Catchy title I know you should be proud. So on Thursday I went to see an idol of mine! Tbh I find the word idol a bit like I’m a stalker I promise I’m not I just look up to him (a lot). And honestly, it was one of the best days of my life. I still get emotional over it. I’m not sure if that’s normal but roll with it. 

So I went into London around midday with my family and we went to a cafe outside the station and ate a huge meal, (I really wish I’d taken photos now ugh) but I ended up having this pasta thing with garlic bread. Then around 3ish we made our way to the natural history museum where we looked at some cool rocks and stuff (and a few dead birds). And then around 5pm we made our way over the o2 areana by gondola. 

A few month ago I had found out that some of my internet friends were also attending the same concert as me. Which was really cool knowning that I could share my music taste with some friends. So I was texting them back and forth throughout the day which upped my excitement. 

Anyways we got to the areana and then had to queue up for security. Luckily me and my mum didn’t have any bags with us so we were able to skip the first queue and go straight in. We made our way to our entrance and oh gosh was it long!!! We ended up queuing to get into the areana for around an hour and a half. In all honestly I’m not complaining too much as I know why it was there and it was only trying to keep us safe but it took forever. I even saw one of my friends from school there as well which was cool!! Once we got into the areana I was able to buy some merch! I bought a Shawn Mendes top. The reason I bought the one I did was because it has the album cover on the front which reminds me that I listened to the songs on that album and loved them. It also has a guitar on the back which is obviously a musical instrument so it reminds me that music is amazing. Very expensive but amazing !!

Then we got some chips and water (by this point it was around 7:30pm) and went into the areana. The support act was James TW and I’d listened to a little bit of his stuff the day before and there were a few songs that I fell in love with (he’s a great artist you should check him out) and we got there just in time to listen to my favourite song and one I didn’t really know (sorry mate) 

Then there was a half an hour break while we waited for Shawn where I ended up texting my internet friends and having some top quality banta with. Then it was time.
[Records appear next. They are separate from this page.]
Lemma for_each_keeps (R : entry → entry → Prop) body feed es k e :
  (∀ e, R e e) → (∀ e1 e2 e3, R e1 e2 → R e2 e3 → R e1 e3) →
  body_keeps R body →
  dict_get es k = Ok e →
  ∃ es' e', for_each feed (ingest_with body) es = Ok es' ∧
    dict_get es' k = Ok e' ∧ R e e'.
Proof.
  intros Hrefl Htrans Hbody. revert es e.
  induction feed as [|f feed IH]; intros es e Hget.
  - by exists es, e.
  - destruct (ingest_with_keeps R body es f k e Hrefl Hbody Hget)
      as (es1 & e1 & Hes1 & Hget1 & HR1).
    destruct (IH es1 e1 Hget1) as (es' & e' & Hes' & Hget' & HR').
    exists es', e'. simpl. rewrite Hes1. simpl. eauto.
Qed.

(** ** An invariant of the records *)

Lemma for_each_records (P : entry → Prop) body feed es :
  (∀ ts, P (new_entry ts)) →
  (∀ f e, f ∈ feed → P e → ∃ e', body f e = Ok e' ∧ P e') →
  (∀ k e, (k, e) ∈ es → P e) →
  ∃ es', for_each feed (ingest_with body) es = Ok es' ∧
    ∀ k e, (k, e) ∈ es' → P e.
Proof.
  intros Hnew. revert es. induction feed as [|f feed IH]; intros es Hbody Hes.
  - by exists es.
  - assert (∃ es1, ingest_with body es f = Ok es1 ∧
                   ∀ k e, (k, e) ∈ es1 → P e) as (es1 & Hes1 & HP1).
    { destruct (parse_created_at f) as [ts|x] eqn:Hts.
      - rewrite (ingest_with_stamped _ _ _ _ Hts).
        assert (P (record_before es ts)) as Hbefore.
        { unfold record_before.
          destruct (dict_get es (round_min ts)) as [e|] eqn:Hget; [|done].
          apply dict_get_elem in Hget. by eapply Hes. }
        destruct (Hbody f (record_before es ts)) as (e' & -> & He');
          [apply elem_of_cons; by left|done|].
        eexists. split; [done|]. intros k e Hin.
        apply dict_set_elem in Hin as [[-> ->]|Hin]; [done|by eapply Hes].
      - unfold ingest_with. rewrite Hts. by exists es. }
    destruct (IH es1) as (es' & Hes' & HP'); [|done|].
    { intros g e Hg. apply Hbody. apply elem_of_cons. by right. }
    exists es'. simpl. rewrite Hes1. done.
Qed.

Lemma for_each_app {A S} (body : S → A → res S) (l1 l2 : list A) (st : S) :
  for_each (l1 ++ l2) body st = (st' ← for_each l1 body st; for_each l2 body st').
Proof.
  revert st. induction l1 as [|x l1 IH]; intros st; simpl; [done|].
  destruct (body st x); simpl; [apply IH|done].
Qed.

(** ** Keys *)

Lemma see_elem acc k k' : k' ∈ see acc k ↔ k' ∈ acc ∨ k' = k.
Proof.
  unfold see. case_bool_decide as Hk.
  - split; [by left|]. intros [?| ->]; done.
  - rewrite elem_of_app, list_elem_of_singleton. done.
Qed.

Lemma see_NoDup acc k : NoDup acc → NoDup (see acc k).
Proof.
  intros Hnd. unfold see. case_bool_decide as Hk; [done|].
  apply NoDup_app. split; [done|]. split; [|apply NoDup_singleton].
  intros x Hx Hx'. apply list_elem_of_singleton in Hx' as ->. done.
Qed.

Lemma foldl_see_elem ks acc k : k ∈ foldl see acc ks ↔ k ∈ acc ∨ k ∈ ks.
Proof.
  revert acc. induction ks as [|k0 ks IH]; intros acc; simpl.
  - split; [by left|]. intros [?|H]; [done|]. by apply elem_of_nil in H.
  - rewrite IH, see_elem, elem_of_cons. tauto.
Qed.

Lemma foldl_see_NoDup ks acc : NoDup acc → NoDup (foldl see acc ks).
Proof.
  revert acc. induction ks as [|k0 ks IH]; intros acc Hnd; simpl; [done|].
  apply IH. by apply see_NoDup.
Qed.

Lemma first_seen_elem ks k : k ∈ first_seen ks ↔ k ∈ ks.
Proof.
  unfold first_seen. rewrite foldl_see_elem. split; [|by right].
  intros [H|H]; [by apply elem_of_nil in H|done].
Qed.

Lemma first_seen_NoDup ks : NoDup (first_seen ks).
Proof. apply foldl_see_NoDup. constructor. Qed.

Lemma dict_get_NoDup d k e : NoDup d.*1 → (k, e) ∈ d → dict_get d k = Ok e.
Proof.
  induction d as [|[k0 e0] d IH]; csimpl; intros Hnd Hin.
  - by apply elem_of_nil in Hin.
  - apply NoDup_cons in Hnd as [Hk0 Hnd].
    apply elem_of_cons in Hin as [[= -> ->]|Hin].
    + by rewrite Z.eqb_refl.
    + destruct (Z.eqb k0 k) eqn:Hk; [|by apply IH].
      apply Z.eqb_eq in Hk as ->. exfalso. apply Hk0.
      apply list_elem_of_fmap. by exists (k, e).
Qed.

(** What line 36 to 86 compute, feed by feed *)
Lemma ingest_split n T H :
  ingest n T H =
  (es1 ← for_each T (ingest_with (temp_record n)) [];
   for_each H (ingest_with (hum_record n)) es1).
Proof.
  unfold ingest. rewrite ingest_feed_for_each.
  destruct (for_each T (ingest_temp n) []) as [es1|x] eqn:H1;
    rewrite ingest_temp_with in H1; rewrite H1; simpl; [|done].
  by rewrite ingest_feed_for_each.
Qed.
(** *** The pending-mutation flag *)

(** Running the queued callback clears the flag and takes the callback off
    the queue. *)
Lemma run_scheduled_clears_flag (fx : FxElement) (m : Mutator) (rest : list Mutator) :
  scheduled (resources_ fx) = m :: rest →
  isMutateScheduled (run_scheduled fx) = false ∧
  scheduled (resources_ (run_scheduled fx)) = rest.
Proof. unfold run_scheduled. intros ->. by destruct m. Qed.

(** *** The update functions *)

(** C8. For every preset, an entry without [positionRect] schedules no
    mutation: the call returns the FxElement as it was (its queue of
    mutations and its [mutateScheduled] flag included), or throws at the
    development assertion before it writes anything. *)
Theorem update_absent_rect_schedules_nothing :
  ∀ (name : string) (p : Preset) (fx : FxElement),
    Presets !! name = Some p →
    update p {| positionRect := None |} fx =
      if to_boolean (adjustedViewportHeight_ fx) then Ok fx
      else Throw (Error Dev None).
Proof.
  intros name p fx Hp. each_preset Hp; unfold_update;
    by destruct (to_boolean _).
Qed.

Lemma update_absent_rect_schedules_nothing_witness :
  update fade_in entry_outside sample_fx = Ok sample_fx.
Proof.
  apply (update_absent_rect_schedules_nothing "fade-in" fade_in sample_fx).
  reflexivity.
Defined.

(** A falsy viewport height fails the development assertion, before any
    write. *)
Lemma update_unmeasured (name : string) (p : Preset) (entry : ScrollEntry) (fx : FxElement) :
  Presets !! name = Some p →
  to_boolean (adjustedViewportHeight_ fx) = false →
  update p entry fx = Throw (Error Dev None).
Proof. intros Hp Hh. by each_preset Hp; unfold_update; rewrite Hh. Qed.

(** Past the assertion nothing in [update] can throw. *)
Lemma update_measured (name : string) (p : Preset) (entry : ScrollEntry) (fx : FxElement) :
  Presets !! name = Some p →
  to_boolean (adjustedViewportHeight_ fx) = true →
  ∃ fx', update p entry fx = Ok fx'.
Proof.
  intros Hp Hh. destruct entry as [[r |]];
    each_preset Hp; unfold_update; rewrite Hh; cbn [positionRect];
    repeat next_test; eauto.
Qed.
The lights went down and the screams began. I was screaming shouting his name and more. Then he came on and the noise increased. He played “nothing holding me back” first which is an amazing song and the most recent one he’s released. Then he played a few more and asked if we were enjoying ourselves (which I was) and he somehow managed to play basically two albums in one concert. Which I was really happy with as I love a lot of songs from his last album. Then he played my favourite song, which I took a recording of but all you can hear is my trying to sing along whislt crying. I can promise you there was a lot of crying. And we all had our torches out and it was just incredible absolutely amazing, perfect even. Shawn also played never be alone but he said something that is always going to stick with me. “Music connects people like nothing else can and that’s why what artists do is so special” and he couldn’t be more right. Don’t get me wrong YouTube and books does that too but music, that’s special. I spent a lot of the concert screaming and singing and crying because I was so happy. It’s so amazing to live more than just exist, 

Shawn has this way of making music so personal to every person which is incredible. Even if you feel you could never connect to a song you will find a way. And I did, every song he played I did find a way. He has a beautiful voice and I feel so lucky to have been there and watch him perform live. My mum told me after the concert that he was amazing and she loved his music after taking the mick out of me all day. 

I love Shawn and his music and the friendships I’ve made because of him, I’ll always remember that concert and I wish every second I could be back living in that moment.